**What you have to do**
Find how many lines in the entries below carry the word "DeviceIntegrityError" and answer with only that figure.

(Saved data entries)
(** the insertion of an added row at the flush *)
Definition create (device : UserDeviceToken.t) : N unit := λ w,
  let s := nw_session w in
  if is_some (first_row (λ _ d, (UserDeviceToken.user_id d =? UserDeviceToken.user_id device)
                                && bool_decide (UserDeviceToken.token d = UserDeviceToken.token device)) (devices s))
  then (Err (DeviceIntegrityError "uq_device_token"), w)
  else if is_some (first_row (λ _ d, (UserDeviceToken.user_id d =? UserDeviceToken.user_id device)
                                && bool_decide (UserDeviceToken.did d = UserDeviceToken.did device)) (devices s))
  then (Err (DeviceIntegrityError "uq_device_did"), w)
  else let id := next_device_id s in
       (Ok tt, w <| nw_session := s <| devices ::= <[id := UserDeviceToken.Mk id (UserDeviceToken.user_id device)
          (UserDeviceToken.did device) (UserDeviceToken.token device) (UserDeviceToken.platform device)
          (UserDeviceToken.device_name device) (UserDeviceToken.is_active device)]> |>
          <| next_device_id := id + 1 |> |>).

Definition get_active_by_user_id (user_id : Z) (s : notif_store) : list UserDeviceToken.t :=
  filter (λ d, UserDeviceToken.user_id d = user_id ∧ UserDeviceToken.is_active d = true) (map_to_list (devices s)).*2.

Definition get_device_by_user_did (user_id : Z) (device_id : text) (s : notif_store) : option UserDeviceToken.t :=
  first_row (λ _ d, (UserDeviceToken.user_id d =? user_id) && bool_decide (UserDeviceToken.did d = device_id)) (devices s).

Definition get_device_by_user_token (user_id : Z) (token : text) (s : notif_store) : option UserDeviceToken.t :=
  first_row (λ _ d, (UserDeviceToken.user_id d =? user_id) && bool_decide (UserDeviceToken.token d = token)) (devices s).

Definition deactivate_tokens (tokens : list text) : N unit := nexecute (λ s,
  s <| devices ::= fmap (λ d, if bool_decide (UserDeviceToken.token d ∈ tokens) then UserDeviceToken.deactivate d else d) |>).

(** an attribute of a loaded row *)
Definition touch_device (id : Z) (f : UserDeviceToken.t → UserDeviceToken.t) : N unit :=
  nexecute (λ s, s <| devices ::= alter f id |>).
End DeviceRepository.

Module NotificationRepository.

Definition create (n : Notification.t) : N unit := nexecute (λ s,
  let id := next_notification_id s in
  s <| notifications ::= <[id := Notification.Mk id (Notification.user_id n) (Notification.type n)
         (Notification.title n) (Notification.message n) (Notification.data n) (Notification.is_read n)]> |>
    <| next_notification_id := id + 1 |>).

Definition get_by_id (id : Z) (s : notif_store) : option Notification.t := notifications s !! id.

Definition count_unread (user_id : Z) (s : notif_store) : Z :=
  count_where (λ kv, Notification.user_id kv.2 = user_id ∧ Notification.is_read kv.2 = false) (notifications s).

Definition mark_all_as_read (user_id : Z) : N unit := nexecute (λ s,
  s <| notifications ::= fmap (λ n,
    if (Notification.user_id n =? user_id) && negb (Notification.is_read n)
    then n <| Notification.is_read := true |> else n) |>).

(** *** The cache ([CacheRepository]) *)
Definition _get_list_version : N Z := λ w, (Ok (nw_version w), w).

(** [INCRBY] of the version *)
Definition invalidate_cache : N unit := λ w, (Ok tt, w <| nw_version ::= (λ v, v + 1) |>).

(** [GET] and [SET ... EX] under a key that holds the version *)
Definition redis_get (key : Z * Z) : N (option Z) :=
  now ← nnow;
  (λ w, (Ok match nw_counts w !! key with
            | Some (n, expires) => if now <? expires then Some n else None
            | None => None
            end, w)) : N (option Z).
Definition redis_set (key : Z * Z) (n ttl : Z) : N unit :=
  now ← nnow;
  (λ w, (Ok tt, w <| nw_counts ::= <[key := (n, now + seconds ttl)]> |>)) : N unit.

(** [cache(..., func, ttl)] for the count of one user *)
Definition cache (user_id : Z) (func : N Z) (ttl : Z) : N Z :=
  version ← _get_list_version;
  cached ← redis_get (version, user_id);
  match cached with
  | Some n => mret n
  | None => n ← func; _ ← redis_set (version, user_id) n ttl; mret n
  end.
End NotificationRepository.

(** ** Push ([FirebaseAdminPushService]) *)
Module FirebaseAdminPushService.
Definition FIREBASE_SEND_BATCH_LIMIT : nat := 500.

Definition _build_multicast (tokens : list text) (n : Notification.t) : MulticastMessage :=
  MkMulticast tokens (Notification.title n) (or_none (Notification.message n))
    (prod_map id str_value <$> Notification.data n).

Definition _is_unregistered (r : fcm_reply) : bool :=
  match r with FcmUnregistered | FcmSenderIdMismatch => true | _ => false end.

Definition _collect_invalid_tokens (tokens : list text) (responses : list fcm_reply) : list text :=
  (filter (λ tr, _is_unregistered tr.2 = true) (zip tokens responses)).*1.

**Answer for the task**
2